* [Assigned task]:
Copy out each line below exactly as written.

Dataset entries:
═══
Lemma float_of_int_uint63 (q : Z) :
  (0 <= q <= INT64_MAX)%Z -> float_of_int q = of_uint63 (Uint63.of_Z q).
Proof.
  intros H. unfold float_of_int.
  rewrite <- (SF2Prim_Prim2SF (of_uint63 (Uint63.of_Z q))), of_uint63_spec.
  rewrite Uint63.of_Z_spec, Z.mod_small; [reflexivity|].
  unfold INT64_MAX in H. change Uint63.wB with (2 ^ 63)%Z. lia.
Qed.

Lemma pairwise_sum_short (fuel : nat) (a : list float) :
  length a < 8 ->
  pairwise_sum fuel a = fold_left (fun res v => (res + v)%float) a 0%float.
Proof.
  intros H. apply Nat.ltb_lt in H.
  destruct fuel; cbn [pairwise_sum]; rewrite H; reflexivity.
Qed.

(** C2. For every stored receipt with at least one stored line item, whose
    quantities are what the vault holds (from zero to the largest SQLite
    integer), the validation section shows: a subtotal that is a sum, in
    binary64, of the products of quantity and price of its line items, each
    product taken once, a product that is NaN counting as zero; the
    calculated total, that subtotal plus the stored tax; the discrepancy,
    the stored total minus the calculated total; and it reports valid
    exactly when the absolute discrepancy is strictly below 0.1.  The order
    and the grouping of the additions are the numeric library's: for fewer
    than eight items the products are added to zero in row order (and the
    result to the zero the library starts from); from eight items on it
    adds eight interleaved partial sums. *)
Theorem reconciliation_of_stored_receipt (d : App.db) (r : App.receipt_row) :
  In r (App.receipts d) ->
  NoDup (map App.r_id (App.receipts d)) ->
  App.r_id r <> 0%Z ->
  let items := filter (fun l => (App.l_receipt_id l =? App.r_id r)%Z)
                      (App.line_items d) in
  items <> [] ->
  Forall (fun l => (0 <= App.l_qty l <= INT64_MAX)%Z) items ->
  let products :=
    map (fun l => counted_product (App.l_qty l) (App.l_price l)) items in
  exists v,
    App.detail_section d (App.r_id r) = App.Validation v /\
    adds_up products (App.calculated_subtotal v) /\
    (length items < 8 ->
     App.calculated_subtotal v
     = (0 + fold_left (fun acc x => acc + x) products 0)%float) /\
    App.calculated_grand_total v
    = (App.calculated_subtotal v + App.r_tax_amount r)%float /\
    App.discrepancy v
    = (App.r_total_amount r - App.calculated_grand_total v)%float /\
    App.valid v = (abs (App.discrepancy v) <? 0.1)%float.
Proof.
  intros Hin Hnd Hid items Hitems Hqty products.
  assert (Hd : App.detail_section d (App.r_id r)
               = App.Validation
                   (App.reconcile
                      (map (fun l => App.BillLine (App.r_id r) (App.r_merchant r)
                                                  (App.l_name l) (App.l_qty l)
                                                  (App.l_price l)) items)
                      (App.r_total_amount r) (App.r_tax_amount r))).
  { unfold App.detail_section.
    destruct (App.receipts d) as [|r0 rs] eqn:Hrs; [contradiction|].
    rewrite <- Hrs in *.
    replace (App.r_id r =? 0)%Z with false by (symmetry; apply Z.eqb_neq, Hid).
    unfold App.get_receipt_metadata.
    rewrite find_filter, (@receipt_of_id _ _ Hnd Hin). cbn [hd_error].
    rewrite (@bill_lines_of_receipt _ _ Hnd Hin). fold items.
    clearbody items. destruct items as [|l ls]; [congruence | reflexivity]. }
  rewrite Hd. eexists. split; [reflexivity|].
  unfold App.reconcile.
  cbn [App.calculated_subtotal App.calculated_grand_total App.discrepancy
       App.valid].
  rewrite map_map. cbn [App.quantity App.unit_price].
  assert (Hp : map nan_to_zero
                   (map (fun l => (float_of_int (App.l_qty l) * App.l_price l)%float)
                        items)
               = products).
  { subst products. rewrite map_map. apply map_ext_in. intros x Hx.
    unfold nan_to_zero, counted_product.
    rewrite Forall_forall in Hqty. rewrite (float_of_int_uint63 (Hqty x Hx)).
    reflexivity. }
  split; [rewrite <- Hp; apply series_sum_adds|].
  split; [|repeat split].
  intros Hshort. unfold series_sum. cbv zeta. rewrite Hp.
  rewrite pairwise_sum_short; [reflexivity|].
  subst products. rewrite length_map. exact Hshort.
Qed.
═══
* [Written reply]:
Lemma float_of_int_uint63 (q : Z) :
  (0 <= q <= INT64_MAX)%Z -> float_of_int q = of_uint63 (Uint63.of_Z q).
Proof.
  intros H. unfold float_of_int.
  rewrite <- (SF2Prim_Prim2SF (of_uint63 (Uint63.of_Z q))), of_uint63_spec.
  rewrite Uint63.of_Z_spec, Z.mod_small; [reflexivity|].
  unfold INT64_MAX in H. change Uint63.wB with (2 ^ 63)%Z. lia.
Qed.

Lemma pairwise_sum_short (fuel : nat) (a : list float) :
  length a < 8 ->
  pairwise_sum fuel a = fold_left (fun res v => (res + v)%float) a 0%float.
Proof.
  intros H. apply Nat.ltb_lt in H.
  destruct fuel; cbn [pairwise_sum]; rewrite H; reflexivity.
Qed.

(** C2. For every stored receipt with at least one stored line item, whose
    quantities are what the vault holds (from zero to the largest SQLite
    integer), the validation section shows: a subtotal that is a sum, in
    binary64, of the products of quantity and price of its line items, each
    product taken once, a product that is NaN counting as zero; the
    calculated total, that subtotal plus the stored tax; the discrepancy,
    the stored total minus the calculated total; and it reports valid
    exactly when the absolute discrepancy is strictly below 0.1.  The order
    and the grouping of the additions are the numeric library's: for fewer
    than eight items the products are added to zero in row order (and the
    result to the zero the library starts from); from eight items on it
    adds eight interleaved partial sums. *)
Theorem reconciliation_of_stored_receipt (d : App.db) (r : App.receipt_row) :
  In r (App.receipts d) ->
  NoDup (map App.r_id (App.receipts d)) ->
  App.r_id r <> 0%Z ->
  let items := filter (fun l => (App.l_receipt_id l =? App.r_id r)%Z)
                      (App.line_items d) in
  items <> [] ->
  Forall (fun l => (0 <= App.l_qty l <= INT64_MAX)%Z) items ->
  let products :=
    map (fun l => counted_product (App.l_qty l) (App.l_price l)) items in
  exists v,
    App.detail_section d (App.r_id r) = App.Validation v /\
    adds_up products (App.calculated_subtotal v) /\
    (length items < 8 ->
     App.calculated_subtotal v
     = (0 + fold_left (fun acc x => acc + x) products 0)%float) /\
    App.calculated_grand_total v
    = (App.calculated_subtotal v + App.r_tax_amount r)%float /\
    App.discrepancy v
    = (App.r_total_amount r - App.calculated_grand_total v)%float /\
    App.valid v = (abs (App.discrepancy v) <? 0.1)%float.
Proof.
  intros Hin Hnd Hid items Hitems Hqty products.
  assert (Hd : App.detail_section d (App.r_id r)
               = App.Validation
                   (App.reconcile
                      (map (fun l => App.BillLine (App.r_id r) (App.r_merchant r)
                                                  (App.l_name l) (App.l_qty l)
                                                  (App.l_price l)) items)
                      (App.r_total_amount r) (App.r_tax_amount r))).
  { unfold App.detail_section.
    destruct (App.receipts d) as [|r0 rs] eqn:Hrs; [contradiction|].
    rewrite <- Hrs in *.
    replace (App.r_id r =? 0)%Z with false by (symmetry; apply Z.eqb_neq, Hid).
    unfold App.get_receipt_metadata.
    rewrite find_filter, (@receipt_of_id _ _ Hnd Hin). cbn [hd_error].
    rewrite (@bill_lines_of_receipt _ _ Hnd Hin). fold items.
    clearbody items. destruct items as [|l ls]; [congruence | reflexivity]. }
  rewrite Hd. eexists. split; [reflexivity|].
  unfold App.reconcile.
  cbn [App.calculated_subtotal App.calculated_grand_total App.discrepancy
       App.valid].
  rewrite map_map. cbn [App.quantity App.unit_price].
  assert (Hp : map nan_to_zero
                   (map (fun l => (float_of_int (App.l_qty l) * App.l_price l)%float)
                        items)
               = products).
  { subst products. rewrite map_map. apply map_ext_in. intros x Hx.
    unfold nan_to_zero, counted_product.
    rewrite Forall_forall in Hqty. rewrite (float_of_int_uint63 (Hqty x Hx)).
    reflexivity. }
  split; [rewrite <- Hp; apply series_sum_adds|].
  split; [|repeat split].
  intros Hshort. unfold series_sum. cbv zeta. rewrite Hp.
  rewrite pairwise_sum_short; [reflexivity|].
  subst products. rewrite length_map. exact Hshort.
Qed.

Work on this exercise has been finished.